Personal information
- Nationality: Chinese
- Born: 13 November 2006 (age 19)

Sport
- Sport: Athletics
- Event: Sprint

Achievements and titles
- Personal best(s): 60m: 6.75 (2024) 100m: 10.06 (2024) NU20R 200m: 21.53 (2024)

= He Jinxian =

Chinese athlete (born 2006)

He Jinxian (born 13 November 2006) is a Chinese sprinter. He is the national under-20 record holder over 100 metres and became national senior champion at the Chinese Athletics Championships in the 100 metres in 2024.

==Biography==
He is from East China's Fujian Province. He ran a personal best 10.06 seconds for the 100 metres to win the senior Chinese national title at the Chinese Athletics Championships in June 2024. He finished eighth in the final at the 2024 World Athletics U20 Championships in the 100 metres in Lima, Peru in August 2024.

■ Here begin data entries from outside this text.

Section Commands.

(** werkzeug's [generate_password_hash], with the salt it draws fixed. *)
Variable generate_password_hash : string -> string.

(** [User.set_password] *)
Definition set_password (self : User.t) (password : string) : User.t :=
  User.Build (User.id self) (User.username self)
    (generate_password_hash password).

(** [flask create-admin]: the line it prints and the store it leaves.  The
    row is built with the id the insert will give it; its hash is unset until
    [set_password] runs. *)
Definition create_admin_command (db : Database) : string * Database :=
  match find_user (Some "admin") (users db) with
  | None =>
      let admin := User.Build (next_id (map User.id (users db))) "admin" "" in
      let admin := set_password admin "admin123" in
      ("Admin user created with username 'admin' and password 'admin123'.",
       with_users (users db ++ [admin]) db)
  | Some admin_user => ("Admin user already exists.", db)
  end.

End Commands.

(** ** Integrity of the store *)

(** The primary keys of paintings and categories and the names of
    categories are each carried by one row only. *)
Definition keys_unique (db : Database) : Prop :=
  NoDup (map Painting.id (paintings db)) /\
  NoDup (map Category.id (categories db)) /\
  NoDup (map Category.name (categories db)).
(* ===== verification/_CoqProject ===== *)
-Q . S2P
Prelude.v
Sha256.v
GoStrings.v
Log.v
Address.v
Wire.v
Protobuf.v
ProtobufScalars.v
ProtobufRoundtrip.v
ProtobufTotal.v
ProtobufExample.v
ProtobufTyped.v
Suite.v
Schnorr.v
Tree.v
TreeGen.v
Keys.v
Config.v
Interactive.v
Protocol.v
Instance.v
Overlay.v
OverlayInv.v
OverlayRun.v
NetEncoding.v
TreeCodec.v
Router.v
Tcp.v
LocalNet.v
ClientError.v
Websocket.v
Services.v
Server.v
Monitor.v
Count.v
Simul.v
Skipchain.v
Bunch.v
Messages.v
Reencrypt.v
Dkg.v
DkgRun.v
CreateDkgs.v
OcsService.v
Otssmc.v
OtsClient.v
OtsSim.v
Definition lower (b : byte) : byte := if is_upper b then byte_of (byte_val b + 32) else b.

(** [strings.TrimSpace]; [unicode] is what it does to a string that is not ASCII. *)
Definition is_space (b : byte) : bool := (between 9 13 b || (byte_val b =? 32))%Z.
Fixpoint trim_left (s : bytes) : bytes :=
  match s with c :: t => if is_space c then trim_left t else s | [] => [] end.
Definition TrimSpace (unicode : bytes → bytes) (s : bytes) : bytes :=
  if forallb is_ascii s then rev (trim_left (rev (trim_left s))) else unicode s.

Lemma has_prefix_app p s : has_prefix p (p ++ s) = true.
Proof. induction p as [|a p IH]; [done|]. cbn. by rewrite bool_decide_true. Qed.

Lemma has_prefix_spec p s : has_prefix p s = true ↔ ∃ k, s = p ++ k.
Proof.
  split; [|intros [k ->]; apply has_prefix_app].
  revert s. induction p as [|a p IH]; intros [|b s]; cbn; [by eexists|by eexists|done|].
  intros [->%bool_decide_eq_true Hp]%andb_prop. destruct (IH s Hp) as [k ->]. by eexists.
Qed.

Lemma Contains_app a sub b : Contains (a ++ sub ++ b) sub = true.
Proof.
  induction a as [|c a IH]; cbn [app].
  - destruct sub as [|x sub]; cbn [app]; [by destruct b|]. cbn [Contains].
    by rewrite (has_prefix_app (x :: sub) b : has_prefix (x :: sub) (x :: sub ++ b) = true).
  - cbn [Contains]. rewrite IH. by rewrite orb_true_r.
Qed.

Lemma split_skip sep n acc l s : length l = n → split_from sep n acc (l ++ s) = split_from sep 0 acc s.
Proof. revert l. induction n as [|n IH]; intros [|c l] Hl; try done. cbn. apply IH. by injection Hl. Qed.

Lemma split_from_sep sep acc s :
  sep ≠ [] → split_from sep 0 acc (sep ++ s) = acc :: split_from sep 0 [] s.
Proof.
  destruct sep as [|c sep]; [done|]. intros _. cbn [app split_from].
  change (c :: sep ++ s) with ((c :: sep) ++ s). rewrite has_prefix_app. f_equal.
  apply split_skip. cbn. lia.
Qed.

(** No piece of a split holds the first byte of a separator that cannot occur. *)
Lemma split_none sep c acc s :
  c ∉ s → head sep = Some c → split_from sep 0 acc s = [acc ++ s].
Proof.
  destruct sep as [|c' sep]; [done|]. intros Hs [= ->]. revert acc Hs.
  induction s as [|b s IH]; intros acc Hs; [by rewrite app_nil_r|].
  apply not_elem_of_cons in Hs as [Hb Hs]. cbn [split_from has_prefix].
  rewrite bool_decide_false by done. cbn [andb]. rewrite IH by done. by rewrite <-app_assoc.
Qed.

(** Splitting at a separator whose first byte does not occur before it. *)
Lemma split_cut sep c acc s1 s2 :
  c ∉ s1 → head sep = Some c →
  split_from sep 0 acc (s1 ++ sep ++ s2) = (acc ++ s1) :: split_from sep 0 [] s2.
Proof.
  intros Hs Hc. assert (sep ≠ []) as Hne by by destruct sep.
  revert acc. induction s1 as [|b s1 IH]; intros acc.
  - cbn [app]. rewrite app_nil_r. by apply split_from_sep.
  - apply not_elem_of_cons in Hs as [Hb Hs]. destruct sep as [|c' sep]; [done|]. injection Hc as ->.
    cbn [app split_from has_prefix]. rewrite bool_decide_false by done. cbn [andb].
    change (c :: sep ++ s2) with ((c :: sep) ++ s2). rewrite IH by done. by rewrite <-app_assoc.
Qed.

(** Only the first piece depends on what was read before. *)
Lemma split_from_acc sep s : ∀ n, ∃ hd tl, ∀ acc, split_from sep n acc s = (acc ++ hd) :: tl.
Proof.
  induction s as [|c s IH]; intros n; [exists [], []; intros acc; cbn; by rewrite app_nil_r|].
  destruct n as [|n].
  - destruct (has_prefix sep (c :: s)) eqn:E.
    + eexists [], _. intros acc. cbn [split_from]. rewrite E, app_nil_r. done.
    + destruct (IH 0%nat) as (hd & tl & H). exists (c :: hd), tl. intros acc. cbn [split_from].
      rewrite E, H, <-app_assoc. done.
  - destruct (IH n) as (hd & tl & H). exists hd, tl. intros acc. cbn [split_from]. apply H.
Qed.
(** A message for the user is always printed.  With levels it is a line of its
    level.  Without, it goes to the output, errors too; [Print] has no prefix in
    the list that is looked at, so in the python format it panics. *)
Theorem ui_printed l w args s : lvlWarning <= l <= lvlPrint →
  if 0 <? debugVisible s then
    ∃ s' head, lvlUI l w args s = (Ret tt, s') ∧ same_settings s s' ∧
      ∀ err, text err s' = if decide (err = (l <? lvlInfo)) then text err s ++ head ++ Sprintln args else text err s
  else if (debugVisible s =? FormatPython) && (l =? lvlPrint) then
    lvlUI l w args s = (Prelude.Panic "index out of range", s)
  else
    ∃ s', lvlUI l w args s = (Ret tt, s') ∧ same_settings s s' ∧ text true s' = text true s ∧
      text false s' = text false s ++ python_prefix (debugVisible s) l ++ Sprintln args.
Proof.
  intros Hl. unfold lvlUI, DebugVisible, sbind, sget, sret, python_prefix.
  destruct (Z.ltb_spec 0 (debugVisible s)) as [Hv|Hv].
  - destruct (lvl_spec l w args s) as (s' & H & Hs & Hspec). rewrite bool_decide_true in Hspec by (unfold lvlPrint in Hl; lia).
    destruct Hspec as [Ht _]. by eexists s', _.
  - unfold print. destruct (Z.eqb_spec (debugVisible s) FormatPython) as [Hp|Hp]; cbn [andb].
    + destruct (Z.eqb_spec l lvlPrint) as [->|Hne]; [reflexivity|]. unfold lvlWarning, lvlPrint in *. cbv zeta.
      destruct (Z.ltb_spec (l - -20) 0); [lia|]. destruct (Z.ltb_spec 4 (l - -20)); [lia|]. cbn [orb].
      set (p := default [] _ ++ space). destruct (print_args_spec args (Fprint false p s)) as (Hs & He & Ho).
      eexists. split; [reflexivity|]. rewrite !text_Fprint, He, Ho, !text_Fprint.
      split; [etrans; [apply Fprint_same|]; etrans; [exact Hs|apply Fprint_same]|]. split; [done|].
      rewrite !decide_True by done. unfold Sprintln. by rewrite <-!app_assoc.
    + destruct (print_args_spec args s) as (Hs & He & Ho). eexists. split; [reflexivity|]. rewrite !text_Fprint, He, Ho.
      split; [etrans; [exact Hs|apply Fprint_same]|]. split; [done|]. rewrite decide_True by done. unfold Sprintln. by rewrite <-app_assoc.
Qed.

(** Whatever the settings, messages other than [Print] return. *)
Lemma ui_returns l w args s : lvlWarning <= l < lvlPrint → ∃ s', lvlUI l w args s = (Ret tt, s') ∧ same_settings s s'.
Proof.
  intros Hl. pose proof (ui_printed l w args s ltac:(lia)) as H.
  destruct (0 <? debugVisible s); [destruct H as (s' & _ & H & Hs & _); by exists s'|].
  destruct (Z.eqb_spec l lvlPrint); [lia|]. rewrite andb_false_r in H. destruct H as (s' & H & Hs & _). by exists s'.
Qed.

(** [ErrFatal] goes on without an error and ends the program with one. *)
Theorem err_fatal w e args s :
  (e = None → ErrFatal w e args s = (Ret tt, s)) ∧ (is_Some e → ∃ s', ErrFatal w e args s = (Err 1, s') ∧ same_settings s s').
Proof.
  split; [by intros ->|]. intros [t ->]. unfold ErrFatal, sbind.
  destruct (ui_returns lvlFatal w [AStr (t ++ space ++ Sprint args)] s) as (s' & -> & Hs); [done|]. by exists s'.
Qed.

(** *** The environment *)
Lemma env_var_spec w line a what kind parsed err set s : (∀ s1, same_settings s s1 → same_settings (set s) (set s1)) →
  ∃ s', env_var w line a what kind parsed err set s = (Ret tt, s') ∧ same_settings (if decide (a = []) then s else set s) s'.
Proof.
  intros Hset. unfold env_var. case_decide; [by exists s|].
  destruct (lvl_spec 3 (in_ParseEnv line w) [AStr (str what); AStr a; parsed; AErr err] s) as (s1 & H1 & Hs & _).
  unfold Lvl3, lvld, sbind, change. rewrite H1. specialize (Hset s1 Hs). destruct err; [|by exists (set s1)].
  edestruct (ui_returns lvlError (in_ParseEnv (line + 3) w)) as (s' & H' & Hs'); [done|]. exists s'. split; [exact H'|]. by etrans.
Qed.

(** After [ParseEnv] each variable that is set decides its setting: also one that
    cannot be read, as level 0 or as false. *)
Theorem parse_env atoi_error parse_bool_error env w s : ∃ s', ParseEnv atoi_error parse_bool_error env w s = (Ret tt, s') ∧
  debugVisible s' = (if decide (env (str "DEBUG_LVL") = []) then debugVisible s else (Atoi_full (env (str "DEBUG_LVL"))).1) ∧
  showTime s' = (if decide (env (str "DEBUG_TIME") = []) then showTime s else default false (ParseBool (env (str "DEBUG_TIME")))) ∧
  useColors s' = (if decide (env (str "DEBUG_COLOR") = []) then useColors s else default false (ParseBool (env (str "DEBUG_COLOR")))) ∧
  to_buf s' = to_buf s ∧ flags s' = flags s.
Proof.
  unfold ParseEnv. generalize (env (str "DEBUG_LVL")), (env (str "DEBUG_TIME")), (env (str "DEBUG_COLOR")). intros a1 a2 a3.
  unfold sbind. destruct (Atoi_full a1) as [v ok]. cbn [fst].
  edestruct (env_var_spec w 363 a1) as (s1 & -> & H1); [by intros s1 []; split|].
  edestruct (env_var_spec w 372 a2) as (s2 & -> & H2); [by intros s2 []; split|].
  edestruct (env_var_spec w 381 a3) as (s3 & -> & H3); [by intros s3 []; split|].
  exists s3. split; [done|]. destruct H1, H2, H3. repeat case_decide; cbn in *; repeat split; congruence.
Qed.
End Log.

Module LogExample.
Import Strings Format Log.

Definition at_ (f : string) (line : Z) : site := {| site_func := str f; site_line := line; site_time := str "17/10/01 12:00:00"; site_nanos := 42 |}.
Definition say (l : Z) (f : string) (line : Z) (m : string) : call := {| c_level := l; c_site := at_ f line; c_args := [AStr (str m)] |}.
(** The tests of the package leave out the line numbers. *)
Definition testing (v : Z) : Logger :=
  {| NamePadding := 40; LinePadding := 3; StaticMsg := []; debugVisible := v; showTime := false; useColors := false;
     outputLines := false; to_buf := true; bufStdOut := []; bufStdErr := []; terminal := []; flags := [] |}.
Definition printed (s : Logger) (c : M unit) : bytes * bytes := let s' := (c s).2 in (text false s', text true s').

(** The examples of [lvl_test.go] and [ui_test.go]. *)
Example levels : printed (testing 2)
    (log_all ((λ l, say l "gopkg.in/dedis/onet%2ev1/log.ExampleLvl2" 134 "Level") <$> [1; 2; 3; 4; 5])) =
  (str "1 : (                         log.ExampleLvl2:   0) - Level" ++ newline ++
   str "2 : (                         log.ExampleLvl2:   0) - Level" ++ newline, []).
Proof. vm_compute. reflexivity. Qed.
Example overflow : printed (testing 1)
    (log_all [say 1 "log.ExampleLvlf1" 1 "Before"; say 1 "log.thisIsAVeryLongFunctionNameThatWillOverflow" 2 "Overflow"; say 1 "log.ExampleLvlf1" 3 "After"]) =
  (str "1 : (                        log.ExampleLvlf1:   0) - Before" ++ newline ++
   str "1 : (log.thisIsAVeryLongFunctionNameThatWillOverflow:   0) - Overflow" ++ newline ++
   str "1 : (                               log.ExampleLvlf1:   0) - After" ++ newline, []).
Proof. vm_compute. reflexivity. Qed.
Example warning : printed (testing 1) (Warn (at_ "log.TestLvl" 3) [AStr (str "TestLvl")]) =
  ([], str "W : (                             log.TestLvl:   0) - TestLvl" ++ newline).
Proof. vm_compute. reflexivity. Qed.
Example formats :
  printed (testing FormatPython) (Info (at_ "log.TestInfo" 3) [AStr (str "Python")]) = (str "[+] Python" ++ newline, []) ∧
  printed (testing FormatNone) (Info (at_ "log.TestInfo" 3) [AStr (str "None"); AStr (str "Python")]) = (str "None Python" ++ newline, []) ∧
  (Print (at_ "log.TestInfo" 3) [AStr (str "Python")] (testing FormatPython)).1 = Prelude.Panic "index out of range".
Proof. repeat split; vm_compute; reflexivity. Qed.

(** A line number of four digits makes its column as wide as the name is long. *)
Example line_columns :
  (LinePadding (log_all [say 1 "main.main" 1000 ""] initial).2, LinePadding (log_all [say 1 "a.b" 1000 ""] initial).2) = (9, 3).
Proof. vm_compute. reflexivity. Qed.

(** [Panicf] prints a warning. *)
Example panicf_warns : (Panicf (λ f _, f) (at_ "main.main" 7) (str "broken") [] (testing 1)).1 = Prelude.Panic "log.Panicf" ∧
  printed (testing 1) (Panicf (λ f _, f) (at_ "main.main" 7) (str "broken") []) = ([], str "W : (                               main.main:   0) - broken" ++ newline).
Proof. split; vm_compute; reflexivity. Qed.

Definition env (l : list (string * string)) (name : bytes) : bytes :=
  match filter (λ p, str p.1 = name) l with p :: _ => str p.2 | [] => [] end.
Definition err_text (b : bytes) : bytes := str "invalid syntax".
(** A level that is no number turns off the lines with a level. *)
Example bad_level : debugVisible (ParseEnv err_text err_text (env [("DEBUG_LVL", "high")]%string) (at_ "" 0) initial).2 = 0.
Proof. vm_compute. reflexivity. Qed.
Example register_twice :
  let reg := RegisterFlags err_text err_text (env []) (at_ "" 0) in
  (reg initial).1 = Ret tt ∧ (reg (reg initial).2).1 = Prelude.Panic "flag redefined".
Proof. split; vm_compute; reflexivity. Qed.

(** Runes: a letter of two bytes, a broken one, and a smiley. *)
Example runes : (RuneCount [xc3; xa9], RuneCount [xc3; x41], RuneCount [xf0; x9f; x98; x80], RuneCount [xed; xa0; x80]) = (1, 2, 1, 3)%nat.
Proof. vm_compute. reflexivity. Qed.
Example sprint : Sprint [AStr (str "a"); AInt 1; AInt 2; AStr (str "b"); AErr None] = str "a1 2b<nil>".
Proof. vm_compute. reflexivity. Qed.

Definition calls : list call := [say 1 "main.main" 12 "hello"; say 3 "main.main" 13 "hidden"; say lvlError "main.f" 200 "bad"].
Lemma log_aligned_witness : ∃ s', log_all calls initial = (Ret tt, s') ∧
  ∀ err, ∃ heads, length heads = length (shown err 1 calls) ∧
    text err s' = concat (zip_with (λ h c, h ++ Sprintln (c_args c)) heads (shown err 1 calls)) ∧
    Forall (λ h, Z.of_nat (length h) = 40 + 3 + 11) heads.
Proof.
  apply (log_aligned calls initial); [done..|].
  repeat (apply Forall_cons; split; [intros _; split; [reflexivity|by vm_compute|by vm_compute|split; by vm_compute|
    first [left; split; by vm_compute|right; split; by vm_compute]]|]).
  constructor.
Defined.
End LogExample.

He competed for China in the 100 metres at the 2025 Asian Athletics Championships in Gumi, South Korea. In September 2025, he competed in the men's 4 x 100 metres at the 2025 World Championships in Tokyo, Japan.

In May 2026, he ran at the 2026 World Athletics Relays in the men's 4 × 100 metres relay in Gaborone, Botswana.